The hotel would be expected to remain informed of the latest CDC guidance and implement it quickly to protect guests. The fact that the guidance has changed frequently has given plaintiffs an opening to complain that hotels acted unreasonably when they did not strictly follow guidance the moment it was issued. Additionally, hotels which issued COVID procedures should enforce their own safety protocols because otherwise, it appears that they knew what was safe and ignored their own rules and procedures.
Difficulties in Proving Negligent Exposure Claims
In a negligent exposure claim, the court would have to determine what would be considered unreasonable conduct that would rise to the level of negligence. Is it the difference between an employee having their mask down versus not on at all? The key question would be whether a judge or a jury would consider anything less than 100% compliance with both CDC guidance and the hotel’s own safety policies unreasonable conduct that would lead to a finding of negligence.

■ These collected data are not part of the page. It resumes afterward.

(* ===== verification/ResolveLaws.v ===== *)
(** * What a resolved document satisfies

    Facts on the compilation, resolution and ordering of a configuration that
    the properties of the decision share: where the scopes and rules of a
    resolved document come from, that its scopes are nested wherever they
    overlap, and that its precedence relation is the one of the configuration. *)
From S2P Require Import Prelude JsString Json Containment AuthzTypes Pattern Relation Selection.
From S2P Require Import Semantics MatchLaws Targets Specificity AuthzConfig Witness Validate.
From S2P Require Import Compile CompileLaws Resolve.

(** ** Pairs at distinct positions *)

Definition pairwise {A} (R : A → A → Prop) (l : list A) : Prop :=
  ∀ i j a b, i ≠ j → l !! i = Some a → l !! j = Some b → R a b.

Lemma orders_lookup {T} (items : list T) indices l k x :
  orders items indices l → l !! k = Some x →
  ∃ i, indices !! k = Some i ∧ items !! i = Some x.
Proof.
  intros [Hp ->]. rewrite items_at_lookup.
  - destruct (indices !! k) as [i|]; simpl; [eauto|done].
  - intros i Hi. apply (Permutation_in _ Hp), in_seq in Hi. lia.
Qed.

Lemma orders_NoDup {T} (items : list T) indices l : orders items indices l → List.NoDup indices.
Proof. intros [Hp _]. eapply Permutation_NoDup; [symmetry; exact Hp|apply seq_NoDup]. Qed.

Lemma pairwise_orders {T} (R : T → T → Prop) items indices l :
  orders items indices l → pairwise R items → pairwise R l.
Proof.
  intros Ho HR k m a b Hne Ha Hb.
  destruct (orders_lookup _ _ _ _ _ Ho Ha) as (i & Hi & Ha').
  destruct (orders_lookup _ _ _ _ _ Ho Hb) as (j & Hj & Hb').
  apply (HR i j); [|done..]. intros ->. apply Hne.
  apply orders_NoDup in Ho. rewrite <- NoDup_ListNoDup in Ho. by eapply NoDup_lookup.
Qed.

Lemma orders_In {T} (items : list T) indices l :
  orders items indices l → ∀ x, In x l ↔ In x items.
Proof.
  intros Ho x. split.
  - intros [k Hk]%list_elem_of_In%list_elem_of_lookup.
    destruct (orders_lookup _ _ _ _ _ Ho Hk) as (i & _ & Hi).
    apply list_elem_of_In, list_elem_of_lookup. eauto.
  - intros [i Hi]%list_elem_of_In%list_elem_of_lookup. destruct Ho as [Hp ->].
    unfold items_at. apply list_elem_of_In, list_elem_of_omap. exists i. split; [|done].
    apply list_elem_of_In, (Permutation_in _ (Permutation_sym Hp)), in_seq.
    apply lookup_lt_Some in Hi. lia.
Qed.

Lemma precedenceOrder_In {T} (items : list T) precedes l :
  precedenceOrder items precedes = Ordered l → ∀ x, In x l ↔ In x items.
Proof. intros (indices & Ho & _)%precedenceOrder_Ordered. by eapply orders_In. Qed.

Lemma precedenceOrder_pairwise {T} (R : T → T → Prop) items precedes l :
  precedenceOrder items precedes = Ordered l → pairwise R items → pairwise R l.
Proof. intros (indices & Ho & _)%precedenceOrder_Ordered. by eapply pairwise_orders. Qed.

Lemma NoDup_pairwise {A B} (f : A → B) l :
  List.NoDup (map f l) → pairwise (λ a b, f a ≠ f b) l.
Proof.
  rewrite <- NoDup_ListNoDup. intros Hnd i j a b Hne Ha Hb Hf. apply Hne.
  eapply (NoDup_lookup (map f l)); [done| |]; change (map f l) with (f <$> l);
    rewrite list_lookup_fmap; [rewrite Ha|rewrite Hb]; simpl; by f_equal.
Qed.

(** ** From the compiled scopes to the document *)

Lemma resolve_scopes_Forall2 defaults cs : ∀ rs,
  resolve_scopes cs defaults = (rs, []) →
  Forall2 (λ c r, resolveScope c defaults = Ok r) cs rs.
Proof.
  induction cs as [|c cs IH]; intros rs; simpl; [intros [= <-]; constructor|].
  destruct (resolve_scopes cs defaults) as [others faults].
  destruct (resolveScope c defaults) eqn:E; simpl; [|done].
  intros [= <- ->]. constructor; auto.
Qed.

Lemma resolveAuthzConfig_document config outcome document :
  resolveAuthzConfig config = Some outcome → ro_document outcome = Some document →
  ∃ compiled resolved,
    compileAuthzConfig config = Some compiled ∧ has_error (co_diagnostics compiled) = false ∧
    Forall2 (λ c r, resolveScope c (resolve_defaults config) = Ok r) (co_scopes compiled) resolved ∧
    orderScopes resolved = Ok (doc_scopes document) ∧
    doc_defaults document = resolve_defaults config ∧
    doc_fallback document = default NetDeny (nc_fallback (ac_network config)).
Proof.
  unfold resolveAuthzConfig. destruct (compileAuthzConfig config) as [compiled|]; [|done].
  cbn [mbind option_bind]. destruct (has_error (co_diagnostics compiled)) eqn:He.
  { intros [= <-]. done. }
  destruct (resolve_scopes _ _) as [resolved [|f fs]] eqn:Er; [|by intros [= <-]].
  destruct (orderScopes resolved) as [ordered|e] eqn:Eo; [|by intros [= <-]].
  intros [= <-]. cbn [ro_document]. intros [= <-].
  exists compiled, resolved. split_and!; try done. by apply resolve_scopes_Forall2.
Qed.

Lemma orderScopes_Ok scopes l :
  orderScopes scopes = Ok l → precedenceOrder scopes (λ a b _ _, scope_precedes a b) = Ordered l.
Proof. unfold orderScopes. destruct (precedenceOrder _ _); congruence. Qed.

(** What [resolveScope] leaves in the resolved scope. *)
Lemma resolveScope_Ok c defaults s :
  resolveScope c defaults = Ok s →
  rs_name s = cs_name c ∧ rs_targets s = cs_targets c ∧
  rs_limits s = mergeLimits (rd_limits defaults) (so_limits (cs_config c)) ∧
  rs_secrets s = cs_dispositions c ∧
  rs_rules s = zip_with (λ rule edges, resolveRule rule edges
      {| inh_limits := rs_limits s; inh_secrets := rs_secrets s; inh_audit := rs_audit s;
         inh_inject := rs_inject s |}) (cs_rules c) (precedenceEdges (cs_rules c)) ∧
  (∃ o, precedenceOrder (rs_rules s) (λ a b _ _, rule_precedes a b) = Ordered o).
Proof.
  unfold resolveScope, precedenceCycle.
  destruct (precedenceOrder _ _) as [o|] eqn:E; intros [= <-]; simpl.
  split_and!; try done. exists o. exact E.
Qed.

One area where plaintiffs will struggle with these lawsuits is in proving causation. In any case for negligence, a plaintiff must show they would not have been injured had it not been for the defendant’s carelessness. When a plaintiff stays at a hotel, it is far from the only place they were on their trip. They may have been on an airplane, eaten at a restaurant, or attended an in-person meeting. Even if hotel staff did not follow COVID-19 regulations to the letter, a plaintiff may be hard-pressed to connect the fact that not every hotel employee was wearing a mask to their contracting COVID-19. Theoretically, the plaintiff would need to have extensive contact tracing as evidence in their case, which may prove to be difficult, especially with the contagiousness of the various COVID-19 variants.
No matter the obstacles that a plaintiff must overcome to win one of these lawsuits, a hotel will still need to show what it did to prevent COVID-19 outbreaks among its guests and/or workers. Not being able to show what reasonable measures the hotel took could lead to a jury finding it acted unreasonably; however, reasonable care and warnings may not be enough to prevent the hotel from being sued.
Some states have passed legislation to protect hotel owners from negligent exposure lawsuits. These states have raised the legal standard necessary to win a case to the heightened standard of gross negligence, which is far higher than ordinary negligence. Texas is not one of the states that have enacted a law like this, and plaintiffs’ attorneys are attempting to turn negligent exposure lawsuits into a new profit center, albeit one with uncertain chances of success.
Hotels Can Protect Themselves from Negligent Exposure Lawsuits
While negligent exposure cases seem like they may be difficult for plaintiffs to win, they will still impose significant litigation costs on the businesses that must defend them. In order to protect themselves from these lawsuits, hotels and similar establishments should:
- Clearly communicate COVID-19 safety protocols to customers at check-in and in a prominent place;
- Ensure that staff follow COVID-19 protocols at all times;
- Monitor and follow CDC guidance and act accordingly;
- Review insurance policies to see if they cover lawsuits based on negligent exposure to COVID-19;
- Assign a staff member to have primary responsibility for overseeing the hotel’s compliance with safety protocols;
- Document the hotel’s compliance with COVID-19 safety measures; and
- Devise and institute protocols to notify guests when they may have come into contact with someone who tested positive for COVID-19.
Not only has the hotel industry suffered a steep drop in business over the last two years thanks to the pandemic, it now must contend with lawsuits brought by customers. Out of their lower revenues, hotels must invest even more money in safety and compliance to avoid being the target of one of these lawsuits.
At this point, it remains to be seen whether these negligent exposure lawsuits are anything more than inconveniences hotels will have to deal with as a cost of doing business during the proliferation of COVID-19. However, that will not stop the plaintiffs’ bar from continuing to file these lawsuits until there is more clarity about their merit.